Problem. Print exactly the lines below between the line holding "Lemma vertices_closedSubPath (vs" and the line holding "Lemma eyePoint_pixelAt (lm", inclusive, and nothing more.

Data excerpts.
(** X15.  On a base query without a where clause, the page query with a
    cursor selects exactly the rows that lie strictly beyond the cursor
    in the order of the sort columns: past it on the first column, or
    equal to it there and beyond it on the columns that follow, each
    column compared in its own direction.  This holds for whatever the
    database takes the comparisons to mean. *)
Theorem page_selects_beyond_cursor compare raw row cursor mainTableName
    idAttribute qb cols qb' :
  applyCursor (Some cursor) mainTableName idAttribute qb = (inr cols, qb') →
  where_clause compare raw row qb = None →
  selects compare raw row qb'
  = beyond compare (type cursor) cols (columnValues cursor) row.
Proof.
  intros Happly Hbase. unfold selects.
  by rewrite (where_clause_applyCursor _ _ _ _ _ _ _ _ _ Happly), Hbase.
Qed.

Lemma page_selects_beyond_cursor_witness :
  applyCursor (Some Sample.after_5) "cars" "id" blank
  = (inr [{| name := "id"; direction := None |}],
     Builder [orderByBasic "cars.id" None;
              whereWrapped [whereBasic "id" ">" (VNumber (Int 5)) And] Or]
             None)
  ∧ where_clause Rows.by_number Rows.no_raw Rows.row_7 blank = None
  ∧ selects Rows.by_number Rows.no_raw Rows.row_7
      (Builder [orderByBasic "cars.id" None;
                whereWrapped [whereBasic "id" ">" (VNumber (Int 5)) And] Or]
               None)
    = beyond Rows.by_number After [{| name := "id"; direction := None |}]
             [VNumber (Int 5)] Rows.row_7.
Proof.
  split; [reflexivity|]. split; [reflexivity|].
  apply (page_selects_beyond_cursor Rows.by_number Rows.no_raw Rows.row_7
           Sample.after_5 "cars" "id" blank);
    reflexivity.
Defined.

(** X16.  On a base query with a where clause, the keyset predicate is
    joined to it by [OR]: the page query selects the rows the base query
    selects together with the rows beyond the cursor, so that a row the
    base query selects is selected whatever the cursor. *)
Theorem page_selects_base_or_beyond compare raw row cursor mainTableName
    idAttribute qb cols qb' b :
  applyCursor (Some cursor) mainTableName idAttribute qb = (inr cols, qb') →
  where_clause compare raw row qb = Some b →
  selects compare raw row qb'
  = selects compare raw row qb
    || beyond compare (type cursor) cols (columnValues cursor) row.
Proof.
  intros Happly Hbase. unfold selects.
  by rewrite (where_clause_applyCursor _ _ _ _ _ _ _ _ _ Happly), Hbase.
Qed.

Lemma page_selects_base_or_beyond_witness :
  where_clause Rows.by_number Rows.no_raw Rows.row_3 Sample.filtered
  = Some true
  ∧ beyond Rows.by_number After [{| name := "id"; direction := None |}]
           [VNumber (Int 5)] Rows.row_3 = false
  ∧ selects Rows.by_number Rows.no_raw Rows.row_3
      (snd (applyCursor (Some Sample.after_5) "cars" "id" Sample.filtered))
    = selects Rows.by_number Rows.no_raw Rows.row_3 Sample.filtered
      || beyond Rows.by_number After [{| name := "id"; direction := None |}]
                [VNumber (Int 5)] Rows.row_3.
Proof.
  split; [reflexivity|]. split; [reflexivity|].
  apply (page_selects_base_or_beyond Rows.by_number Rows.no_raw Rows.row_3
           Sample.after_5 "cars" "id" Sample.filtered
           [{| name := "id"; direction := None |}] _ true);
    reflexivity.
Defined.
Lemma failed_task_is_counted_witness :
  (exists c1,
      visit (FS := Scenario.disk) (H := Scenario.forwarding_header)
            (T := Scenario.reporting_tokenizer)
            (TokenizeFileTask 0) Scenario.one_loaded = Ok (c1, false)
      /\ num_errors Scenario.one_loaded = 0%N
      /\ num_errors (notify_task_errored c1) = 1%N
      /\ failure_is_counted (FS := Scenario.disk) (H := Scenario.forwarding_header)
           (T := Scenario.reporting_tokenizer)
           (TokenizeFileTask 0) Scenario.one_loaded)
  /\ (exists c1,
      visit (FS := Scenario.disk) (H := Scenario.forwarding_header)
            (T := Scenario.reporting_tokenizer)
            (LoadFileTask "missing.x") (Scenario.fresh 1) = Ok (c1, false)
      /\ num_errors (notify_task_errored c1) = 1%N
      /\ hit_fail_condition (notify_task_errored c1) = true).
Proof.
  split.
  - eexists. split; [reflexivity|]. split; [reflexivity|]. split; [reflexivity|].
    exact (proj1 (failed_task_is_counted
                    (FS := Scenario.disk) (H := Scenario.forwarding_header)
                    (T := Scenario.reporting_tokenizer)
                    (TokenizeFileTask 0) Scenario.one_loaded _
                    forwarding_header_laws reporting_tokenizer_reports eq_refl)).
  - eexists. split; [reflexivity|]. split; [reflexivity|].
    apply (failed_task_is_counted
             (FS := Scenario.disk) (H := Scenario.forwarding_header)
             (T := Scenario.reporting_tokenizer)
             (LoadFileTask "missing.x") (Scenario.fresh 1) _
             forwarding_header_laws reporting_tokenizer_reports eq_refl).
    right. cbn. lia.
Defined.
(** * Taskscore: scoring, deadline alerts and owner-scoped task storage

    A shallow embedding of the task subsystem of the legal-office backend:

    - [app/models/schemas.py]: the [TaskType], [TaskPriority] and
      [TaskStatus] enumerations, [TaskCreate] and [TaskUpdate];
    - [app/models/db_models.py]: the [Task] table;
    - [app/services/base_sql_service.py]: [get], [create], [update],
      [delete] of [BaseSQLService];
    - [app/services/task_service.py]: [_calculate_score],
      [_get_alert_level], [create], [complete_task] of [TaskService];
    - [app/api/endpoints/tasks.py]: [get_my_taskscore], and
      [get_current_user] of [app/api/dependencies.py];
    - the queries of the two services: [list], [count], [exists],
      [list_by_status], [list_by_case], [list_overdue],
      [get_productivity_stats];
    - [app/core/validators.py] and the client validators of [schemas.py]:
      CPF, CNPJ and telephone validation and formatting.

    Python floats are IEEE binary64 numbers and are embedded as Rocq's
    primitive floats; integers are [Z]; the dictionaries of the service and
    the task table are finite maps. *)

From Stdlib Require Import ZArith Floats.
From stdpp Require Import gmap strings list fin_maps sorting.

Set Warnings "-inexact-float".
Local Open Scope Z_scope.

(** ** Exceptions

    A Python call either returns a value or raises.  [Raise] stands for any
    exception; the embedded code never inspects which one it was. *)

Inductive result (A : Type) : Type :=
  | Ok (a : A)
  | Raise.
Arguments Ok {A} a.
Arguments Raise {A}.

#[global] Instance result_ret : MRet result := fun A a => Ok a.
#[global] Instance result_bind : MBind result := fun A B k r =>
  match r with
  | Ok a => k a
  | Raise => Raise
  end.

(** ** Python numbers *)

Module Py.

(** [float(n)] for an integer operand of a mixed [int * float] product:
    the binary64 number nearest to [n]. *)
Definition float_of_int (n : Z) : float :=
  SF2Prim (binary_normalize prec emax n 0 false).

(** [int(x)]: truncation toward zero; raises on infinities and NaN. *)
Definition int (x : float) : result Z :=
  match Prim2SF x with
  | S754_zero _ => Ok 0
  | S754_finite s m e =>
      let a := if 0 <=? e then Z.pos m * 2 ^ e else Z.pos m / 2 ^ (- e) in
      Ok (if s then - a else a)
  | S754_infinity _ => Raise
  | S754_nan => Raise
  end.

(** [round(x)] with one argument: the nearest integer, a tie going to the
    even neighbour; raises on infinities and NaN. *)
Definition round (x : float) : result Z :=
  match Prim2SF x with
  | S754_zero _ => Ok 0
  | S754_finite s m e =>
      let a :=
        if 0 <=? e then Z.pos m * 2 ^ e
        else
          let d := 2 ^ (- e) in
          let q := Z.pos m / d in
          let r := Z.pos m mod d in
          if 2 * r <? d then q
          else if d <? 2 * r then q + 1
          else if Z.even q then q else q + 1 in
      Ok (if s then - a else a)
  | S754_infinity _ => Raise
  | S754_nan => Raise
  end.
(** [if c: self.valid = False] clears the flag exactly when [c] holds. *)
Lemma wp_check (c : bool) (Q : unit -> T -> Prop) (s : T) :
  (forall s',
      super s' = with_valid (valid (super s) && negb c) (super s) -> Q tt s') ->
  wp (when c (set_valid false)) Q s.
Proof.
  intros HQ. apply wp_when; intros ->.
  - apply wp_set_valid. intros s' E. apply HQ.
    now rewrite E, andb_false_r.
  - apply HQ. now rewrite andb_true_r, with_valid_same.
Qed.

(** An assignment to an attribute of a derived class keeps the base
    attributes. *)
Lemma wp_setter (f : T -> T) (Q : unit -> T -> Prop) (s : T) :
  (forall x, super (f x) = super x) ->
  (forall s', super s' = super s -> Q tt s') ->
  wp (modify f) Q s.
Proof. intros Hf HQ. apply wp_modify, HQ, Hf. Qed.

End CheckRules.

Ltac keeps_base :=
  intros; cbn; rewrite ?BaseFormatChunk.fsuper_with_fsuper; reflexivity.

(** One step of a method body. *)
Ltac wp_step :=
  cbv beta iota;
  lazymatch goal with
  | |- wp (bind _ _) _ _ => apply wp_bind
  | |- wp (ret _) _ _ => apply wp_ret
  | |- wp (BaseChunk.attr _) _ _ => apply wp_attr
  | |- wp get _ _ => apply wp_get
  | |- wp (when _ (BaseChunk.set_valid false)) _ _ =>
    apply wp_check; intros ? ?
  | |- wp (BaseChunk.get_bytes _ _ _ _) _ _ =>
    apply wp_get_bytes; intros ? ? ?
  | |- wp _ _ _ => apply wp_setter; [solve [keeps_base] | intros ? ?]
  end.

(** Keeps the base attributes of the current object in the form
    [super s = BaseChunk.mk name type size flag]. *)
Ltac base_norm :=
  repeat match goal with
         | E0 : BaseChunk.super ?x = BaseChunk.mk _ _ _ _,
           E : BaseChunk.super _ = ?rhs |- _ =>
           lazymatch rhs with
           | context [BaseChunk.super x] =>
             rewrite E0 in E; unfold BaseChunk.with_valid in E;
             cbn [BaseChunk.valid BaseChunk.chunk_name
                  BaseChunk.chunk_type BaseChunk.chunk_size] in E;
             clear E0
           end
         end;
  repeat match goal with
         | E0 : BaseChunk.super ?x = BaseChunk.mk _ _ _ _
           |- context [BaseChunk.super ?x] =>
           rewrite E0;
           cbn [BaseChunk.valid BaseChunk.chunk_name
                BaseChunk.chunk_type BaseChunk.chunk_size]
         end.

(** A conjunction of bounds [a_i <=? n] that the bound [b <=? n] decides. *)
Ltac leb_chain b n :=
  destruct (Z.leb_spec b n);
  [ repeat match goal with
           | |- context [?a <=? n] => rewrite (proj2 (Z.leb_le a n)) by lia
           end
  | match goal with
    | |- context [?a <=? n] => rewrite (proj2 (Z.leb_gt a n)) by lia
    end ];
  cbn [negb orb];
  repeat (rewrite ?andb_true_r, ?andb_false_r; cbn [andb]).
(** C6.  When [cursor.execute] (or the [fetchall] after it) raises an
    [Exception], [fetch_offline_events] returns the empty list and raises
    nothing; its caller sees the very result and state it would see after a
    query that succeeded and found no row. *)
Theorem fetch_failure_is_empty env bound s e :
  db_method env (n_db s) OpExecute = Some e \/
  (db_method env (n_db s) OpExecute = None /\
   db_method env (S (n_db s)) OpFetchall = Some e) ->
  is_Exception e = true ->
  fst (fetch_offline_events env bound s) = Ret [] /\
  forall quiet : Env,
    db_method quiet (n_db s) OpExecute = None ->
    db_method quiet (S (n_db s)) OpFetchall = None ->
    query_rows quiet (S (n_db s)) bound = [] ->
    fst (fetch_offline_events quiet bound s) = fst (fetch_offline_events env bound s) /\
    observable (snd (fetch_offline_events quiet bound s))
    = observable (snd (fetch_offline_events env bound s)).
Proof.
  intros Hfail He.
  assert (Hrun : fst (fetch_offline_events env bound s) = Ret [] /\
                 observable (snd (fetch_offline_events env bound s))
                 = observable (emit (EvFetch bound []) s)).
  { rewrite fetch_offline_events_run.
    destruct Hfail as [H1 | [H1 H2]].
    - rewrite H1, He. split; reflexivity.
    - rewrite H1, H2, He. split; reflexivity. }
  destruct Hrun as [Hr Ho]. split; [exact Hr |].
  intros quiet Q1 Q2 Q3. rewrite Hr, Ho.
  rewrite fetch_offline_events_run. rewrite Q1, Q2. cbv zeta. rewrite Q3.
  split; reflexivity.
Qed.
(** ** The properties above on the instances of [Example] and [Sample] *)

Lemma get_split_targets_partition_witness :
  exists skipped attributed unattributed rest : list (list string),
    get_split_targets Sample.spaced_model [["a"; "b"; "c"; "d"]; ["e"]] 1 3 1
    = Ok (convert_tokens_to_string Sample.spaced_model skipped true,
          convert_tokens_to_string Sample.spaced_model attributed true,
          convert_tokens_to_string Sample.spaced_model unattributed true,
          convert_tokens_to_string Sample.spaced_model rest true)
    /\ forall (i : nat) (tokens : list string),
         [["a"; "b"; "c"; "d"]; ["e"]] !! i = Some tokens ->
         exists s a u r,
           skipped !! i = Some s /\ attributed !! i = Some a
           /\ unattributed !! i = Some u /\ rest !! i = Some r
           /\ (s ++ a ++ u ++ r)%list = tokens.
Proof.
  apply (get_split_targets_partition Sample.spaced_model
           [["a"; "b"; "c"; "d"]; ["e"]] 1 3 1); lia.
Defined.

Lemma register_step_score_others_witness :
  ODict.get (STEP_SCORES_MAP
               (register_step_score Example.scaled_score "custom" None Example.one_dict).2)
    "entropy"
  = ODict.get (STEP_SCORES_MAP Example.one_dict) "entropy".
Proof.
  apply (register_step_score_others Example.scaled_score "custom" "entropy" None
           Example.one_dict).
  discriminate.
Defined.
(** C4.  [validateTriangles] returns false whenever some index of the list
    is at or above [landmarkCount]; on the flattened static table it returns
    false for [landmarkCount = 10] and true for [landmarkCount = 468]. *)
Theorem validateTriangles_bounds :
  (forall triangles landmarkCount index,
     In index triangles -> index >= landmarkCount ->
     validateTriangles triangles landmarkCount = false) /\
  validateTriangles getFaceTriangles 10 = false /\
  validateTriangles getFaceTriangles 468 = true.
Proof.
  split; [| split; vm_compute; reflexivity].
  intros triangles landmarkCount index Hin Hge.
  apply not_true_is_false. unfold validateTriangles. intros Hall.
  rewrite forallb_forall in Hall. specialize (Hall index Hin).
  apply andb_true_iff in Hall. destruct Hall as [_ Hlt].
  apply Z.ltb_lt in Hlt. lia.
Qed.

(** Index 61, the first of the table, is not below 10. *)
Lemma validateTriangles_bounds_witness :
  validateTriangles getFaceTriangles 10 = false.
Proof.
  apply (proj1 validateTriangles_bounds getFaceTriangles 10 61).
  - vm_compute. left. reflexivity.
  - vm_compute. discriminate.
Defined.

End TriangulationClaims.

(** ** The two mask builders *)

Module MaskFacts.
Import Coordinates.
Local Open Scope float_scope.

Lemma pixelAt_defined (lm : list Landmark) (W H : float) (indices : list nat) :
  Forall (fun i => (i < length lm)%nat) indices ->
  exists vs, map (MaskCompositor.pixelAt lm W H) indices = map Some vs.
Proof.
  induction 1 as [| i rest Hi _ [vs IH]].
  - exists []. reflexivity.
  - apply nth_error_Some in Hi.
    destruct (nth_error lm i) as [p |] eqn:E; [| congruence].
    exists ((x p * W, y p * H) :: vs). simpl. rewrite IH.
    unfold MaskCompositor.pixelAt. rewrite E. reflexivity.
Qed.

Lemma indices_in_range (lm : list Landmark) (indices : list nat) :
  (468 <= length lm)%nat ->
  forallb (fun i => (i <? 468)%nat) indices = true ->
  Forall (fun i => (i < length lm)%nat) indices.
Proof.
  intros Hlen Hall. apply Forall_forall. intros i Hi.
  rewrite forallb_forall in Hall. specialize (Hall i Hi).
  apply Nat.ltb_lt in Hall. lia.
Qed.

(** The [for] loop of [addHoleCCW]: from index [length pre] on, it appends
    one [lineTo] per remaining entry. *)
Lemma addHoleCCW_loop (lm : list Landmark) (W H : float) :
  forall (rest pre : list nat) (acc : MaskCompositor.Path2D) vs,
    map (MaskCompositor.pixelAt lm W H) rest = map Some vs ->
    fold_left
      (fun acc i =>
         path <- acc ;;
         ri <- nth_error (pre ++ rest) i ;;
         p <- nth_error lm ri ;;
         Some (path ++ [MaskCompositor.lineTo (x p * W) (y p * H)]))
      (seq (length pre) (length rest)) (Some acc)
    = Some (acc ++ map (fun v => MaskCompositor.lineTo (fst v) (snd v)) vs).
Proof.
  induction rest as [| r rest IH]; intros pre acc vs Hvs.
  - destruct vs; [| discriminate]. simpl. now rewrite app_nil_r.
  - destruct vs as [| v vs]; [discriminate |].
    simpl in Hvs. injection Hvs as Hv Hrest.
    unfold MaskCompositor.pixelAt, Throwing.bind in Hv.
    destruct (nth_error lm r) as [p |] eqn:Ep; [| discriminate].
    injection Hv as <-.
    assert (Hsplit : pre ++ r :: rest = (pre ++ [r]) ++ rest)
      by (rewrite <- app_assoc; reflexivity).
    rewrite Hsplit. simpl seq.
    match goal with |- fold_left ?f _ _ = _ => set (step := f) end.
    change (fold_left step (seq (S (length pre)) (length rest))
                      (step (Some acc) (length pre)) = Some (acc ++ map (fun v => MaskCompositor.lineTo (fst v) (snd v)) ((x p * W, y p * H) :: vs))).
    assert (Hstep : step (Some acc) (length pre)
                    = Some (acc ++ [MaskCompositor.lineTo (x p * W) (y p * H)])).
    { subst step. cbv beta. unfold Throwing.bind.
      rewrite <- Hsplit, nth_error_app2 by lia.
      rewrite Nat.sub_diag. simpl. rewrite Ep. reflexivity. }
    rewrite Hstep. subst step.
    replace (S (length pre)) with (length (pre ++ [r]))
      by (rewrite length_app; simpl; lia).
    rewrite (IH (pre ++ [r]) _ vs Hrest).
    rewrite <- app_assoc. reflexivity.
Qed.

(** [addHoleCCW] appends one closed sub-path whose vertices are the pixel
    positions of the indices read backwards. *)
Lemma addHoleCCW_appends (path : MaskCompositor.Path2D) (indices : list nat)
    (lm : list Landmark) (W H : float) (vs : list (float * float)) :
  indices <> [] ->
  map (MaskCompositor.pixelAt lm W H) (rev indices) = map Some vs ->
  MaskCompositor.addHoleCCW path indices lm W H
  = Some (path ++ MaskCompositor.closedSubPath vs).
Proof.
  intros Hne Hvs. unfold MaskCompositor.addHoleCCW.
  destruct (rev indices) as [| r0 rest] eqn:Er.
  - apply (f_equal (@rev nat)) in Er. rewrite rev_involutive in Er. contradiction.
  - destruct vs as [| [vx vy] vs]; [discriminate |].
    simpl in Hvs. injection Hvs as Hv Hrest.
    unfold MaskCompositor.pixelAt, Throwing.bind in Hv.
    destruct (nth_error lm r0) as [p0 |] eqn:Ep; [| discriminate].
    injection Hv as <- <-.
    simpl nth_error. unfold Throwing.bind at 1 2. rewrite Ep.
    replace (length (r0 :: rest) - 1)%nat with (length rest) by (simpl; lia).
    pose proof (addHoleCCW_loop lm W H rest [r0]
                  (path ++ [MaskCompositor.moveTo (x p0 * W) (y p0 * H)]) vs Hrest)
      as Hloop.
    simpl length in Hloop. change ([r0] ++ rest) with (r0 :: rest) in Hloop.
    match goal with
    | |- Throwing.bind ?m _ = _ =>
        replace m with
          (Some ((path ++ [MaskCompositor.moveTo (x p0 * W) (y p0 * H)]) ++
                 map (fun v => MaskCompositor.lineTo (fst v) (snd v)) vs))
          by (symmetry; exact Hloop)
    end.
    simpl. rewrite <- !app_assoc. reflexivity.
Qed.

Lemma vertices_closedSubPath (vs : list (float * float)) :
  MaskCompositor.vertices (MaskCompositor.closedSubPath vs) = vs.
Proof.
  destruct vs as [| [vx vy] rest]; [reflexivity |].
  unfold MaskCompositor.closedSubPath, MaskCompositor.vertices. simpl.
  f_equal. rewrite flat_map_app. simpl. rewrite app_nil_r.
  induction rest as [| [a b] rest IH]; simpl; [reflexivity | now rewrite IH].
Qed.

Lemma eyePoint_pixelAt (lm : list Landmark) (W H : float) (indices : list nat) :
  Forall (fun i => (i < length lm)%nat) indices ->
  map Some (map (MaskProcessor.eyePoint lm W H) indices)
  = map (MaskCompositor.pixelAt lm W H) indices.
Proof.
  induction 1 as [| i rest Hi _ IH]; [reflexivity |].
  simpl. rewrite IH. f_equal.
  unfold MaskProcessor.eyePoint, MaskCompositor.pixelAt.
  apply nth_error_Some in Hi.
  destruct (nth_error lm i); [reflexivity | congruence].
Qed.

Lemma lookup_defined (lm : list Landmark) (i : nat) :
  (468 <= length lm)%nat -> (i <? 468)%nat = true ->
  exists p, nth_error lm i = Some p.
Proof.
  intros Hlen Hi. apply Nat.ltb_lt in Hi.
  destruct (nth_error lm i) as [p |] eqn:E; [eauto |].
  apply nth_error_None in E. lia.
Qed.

Result for this exercise.
Lemma vertices_closedSubPath (vs : list (float * float)) :
  MaskCompositor.vertices (MaskCompositor.closedSubPath vs) = vs.
Proof.
  destruct vs as [| [vx vy] rest]; [reflexivity |].
  unfold MaskCompositor.closedSubPath, MaskCompositor.vertices. simpl.
  f_equal. rewrite flat_map_app. simpl. rewrite app_nil_r.
  induction rest as [| [a b] rest IH]; simpl; [reflexivity | now rewrite IH].
Qed.

Lemma eyePoint_pixelAt (lm : list Landmark) (W H : float) (indices : list nat) :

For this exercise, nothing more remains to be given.